▶ **PROVIDED ENTRIES**:
Definition add_to_domain (ctx : Ctx) (credentials : GuestCredentials) (join_ : DomainJoinSpec)
    (observed : WindowsIdentityState) (desired_name : string) : M X StageOutcome :=
  let base := join_secret_ref join_ in
  let* username := call (get_secret (base ++ "/username")) in
  let* password := call (get_secret (base ++ "/password")) in
  let rename_to := if same_name (id_name observed) desired_name then None else Some desired_name in
  let* timeout := effective_timeout_seconds "join_domain" in
  let* result := run_powershell (target ctx) (vm_name_of ctx) credentials
                   (build_domain_join_script (domain join_) username (ou join_) rename_to) timeout
                   [(DOMAIN_JOIN_PASSWORD_SECRET, password)] in
  if negb (succeeded result) then
    fail (infra_error ("The domain join to " ++ SQ ++ domain join_ ++ SQ ++ " failed.")
            ("Add-Computer exited with code " ++ str_int (exit_code result) ++ ".")
            ("Verify the domain-join account, OU path and network path to a domain "
             ++ "controller, then retry the domain join stage.")
            (replace_str password "[REDACTED]" (last_str 1500 (stdout result ++ NL ++ stderr result))) true)
  else
    set_reboot_required true;;
    ret (succeed
      ("Active Directory accepted Windows computer name " ++ SQ ++ desired_name ++ SQ ++ " for domain " ++ SQ
       ++ domain join_ ++ SQ ++ match nonempty (ou join_) with Some o => " (OU: " ++ o ++ ")" | None => "" end
       ++ "; reboot is required before the resulting DNS identity can be verified.")
      [("computer_name", JStr desired_name); ("domain", JStr (domain join_)); ("identity_verified", JBool false);
       ("joined", JBool true); ("reboot_required", JBool true);
       ("requested_fqdn", opt_str (effective_fqdn (request ctx)))]).

Definition stage_join_domain (ctx : Ctx) : M X StageOutcome :=
  match domain_join (guest (request ctx)) with
  | None => ret (skip "Domain join not requested." [])
  | Some join_ =>
      let* credentials := resolve_guest_credentials ctx in
      let desired_name := upper (effective_computer_name (request ctx)) in
      let* observed := probe_windows_identity ctx credentials "attempting an Active Directory join" in
      if pending_identity observed then
        fail (infra_error "A pending Windows identity change must be resolved before domain join."
                (windows_identity_detail observed)
                ("Restart the guest, confirm its active computer name and domain, then retry the "
                 ++ "domain-join stage. InfraOps did not make another Active Directory change.") "" true)
      else if windows_identity_matches observed desired_name (domain join_) then
        set_reboot_required false;;
        ret (skip
          ("Windows already reports the verified domain identity " ++ SQ
           ++ match fqdn observed with Some f => f | None => "None" end ++ SQ
           ++ "; no Active Directory change was made.")
          [("computer_name", JStr (upper (id_name observed))); ("domain", JStr (lower (id_domain observed)));
           ("fqdn", opt_str (fqdn observed)); ("identity_verified", JBool true); ("joined", JBool true);
           ("reboot_required", JBool false)])
      else if part_of_domain observed then
        fail (infra_error "The guest is already joined with a different Windows domain identity."
                (windows_identity_detail observed)
                ("Resolve the existing domain membership manually before retrying. "
                 ++ "InfraOps will not move or rename an unexpected domain member automatically.") "" false)
      else add_to_domain ctx credentials join_ observed desired_name
  end.

(** ** Restart and availability *)

(** The join still needs a restart, by its artifacts. *)
Definition joined_requires_reboot (arts : gmap string json) : bool :=
  get_truthy arts "joined" && match arts !! "reboot_required" with Some v => truthy v | None => true end.

Definition get_hostname_changed : M X bool := fun r => (Return (hostname_changed r), r).

Definition stage_reboot_guest (ctx : Ctx) : M X StageOutcome :=
  let* join_artifacts := get_artifacts "join_domain" in
  let* renamed := get_hostname_changed in
  if negb (renamed || joined_requires_reboot join_artifacts) then
    ret (skip "No pending changes require a reboot." [])
  else
    let* credentials := resolve_guest_credentials ctx in
    let* boot_before := guest_boot_time ctx credentials in
    schedule_guest_restart ctx credentials "InfraOps provisioning restart";;
    ret (succeed "Guest restart initiated." [("boot_time", JStr boot_before)]).

Fixpoint poll_responsive (ctx : Ctx) (credentials : GuestCredentials) (fuel : nat) (deadline attempts : Z)
    (last_error : string) : M X StageOutcome :=
  match fuel with
  | O => throw (Cancelled Timeout)
  | S fuel' =>
      let* time := now in
      if time <? deadline then
        let* answer := catch_infra
          (let* probe := call (run_program (target ctx) (vm_name_of ctx) credentials HOSTNAME_PATH "" 60) in
           ret (if succeeded probe then Ok tt else Err ("exit code " ++ str_int (exit_code probe))))
          (fun e => ret (Err (human_message e))) in
        match answer with
        | Ok _ => ret (succeed ("Guest responsive after restart (" ++ str_int (attempts + 1) ++ " probe(s)).") [])
        | Err why =>
            call (sleep (10 * SECOND_US));; poll_responsive ctx credentials fuel' deadline (attempts + 1) why
        end
      else
        fail (infra_error "The guest did not become responsive after the scheduled restart."
                ("Guest operations probes timed out after 10 minutes (last: " ++ or_text last_error "n/a" ++ ").")
                "Check the VM console in vCenter, then retry the availability stage." "" true)
  end.

Definition stage_wait_guest_ready (ctx : Ctx) : M X StageOutcome :=
  let* join_artifacts := get_artifacts "join_domain" in
  let* reboot_step := get_step "reboot_guest" in
  let joined := get_truthy join_artifacts "joined" in
  let rebooted := match reboot_step with Some s => bool_decide (step_status s = SUCCEEDED) | None => false end in
  if negb (joined || rebooted) then
    ret (skip "Guest was not restarted — availability confirmed earlier." [])
  else
    let* credentials := resolve_guest_credentials ctx in
    let boot_before := match reboot_step with
                       | Some s => if rebooted then get_text (artifacts s) "boot_time" else None
                       | None => None
                       end in
    match boot_before with
    | Some boot =>
        let* probes := wait_for_guest_restart ctx credentials boot _GUEST_RESTART_SECONDS in
        ret (succeed ("Guest responsive after restart (" ++ str_int probes ++ " probe(s)).") [])
    | None =>
        let* start := now in
        poll_responsive ctx credentials POLL_FUEL (start + 600 * SECOND_US) 0 ""
    end.

(** ** Frames and calm *)

Opaque POLL_FUEL.

Lemma frames_powershell ctx c script t : frames (powershell ctx c script t).
Proof. unfold powershell. solve_frames. Qed.
Lemma calm_powershell b ctx c script t : calm b (powershell ctx c script t).
Proof. unfold powershell. solve_calm. Qed.
Hint Resolve frames_powershell calm_powershell : infra.

Lemma frames_boot_time ctx c : frames (guest_boot_time ctx c).
Proof. unfold guest_boot_time. solve_frames. Qed.
Lemma calm_boot_time b ctx c : calm b (guest_boot_time ctx c).
Proof. unfold guest_boot_time. solve_calm. Qed.
Lemma frames_schedule ctx c m : frames (schedule_guest_restart ctx c m).
Proof. unfold schedule_guest_restart. solve_frames. Qed.
Lemma calm_schedule b ctx c m : calm b (schedule_guest_restart ctx c m).
Proof. unfold schedule_guest_restart. solve_calm. Qed.
Hint Resolve frames_boot_time calm_boot_time frames_schedule calm_schedule : infra.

▶ **PROBLEM DETAILS**: Keep only the lines from the line with "Hint Resolve frames_powershell" to the end of the records above, and repeat them exactly.

▶ **RESPONSE TO THE TASK**:
Hint Resolve frames_powershell calm_powershell : infra.

Lemma frames_boot_time ctx c : frames (guest_boot_time ctx c).
Proof. unfold guest_boot_time. solve_frames. Qed.
Lemma calm_boot_time b ctx c : calm b (guest_boot_time ctx c).
Proof. unfold guest_boot_time. solve_calm. Qed.
Lemma frames_schedule ctx c m : frames (schedule_guest_restart ctx c m).
Proof. unfold schedule_guest_restart. solve_frames. Qed.
Lemma calm_schedule b ctx c m : calm b (schedule_guest_restart ctx c m).
Proof. unfold schedule_guest_restart. solve_calm. Qed.
Hint Resolve frames_boot_time calm_boot_time frames_schedule calm_schedule : infra.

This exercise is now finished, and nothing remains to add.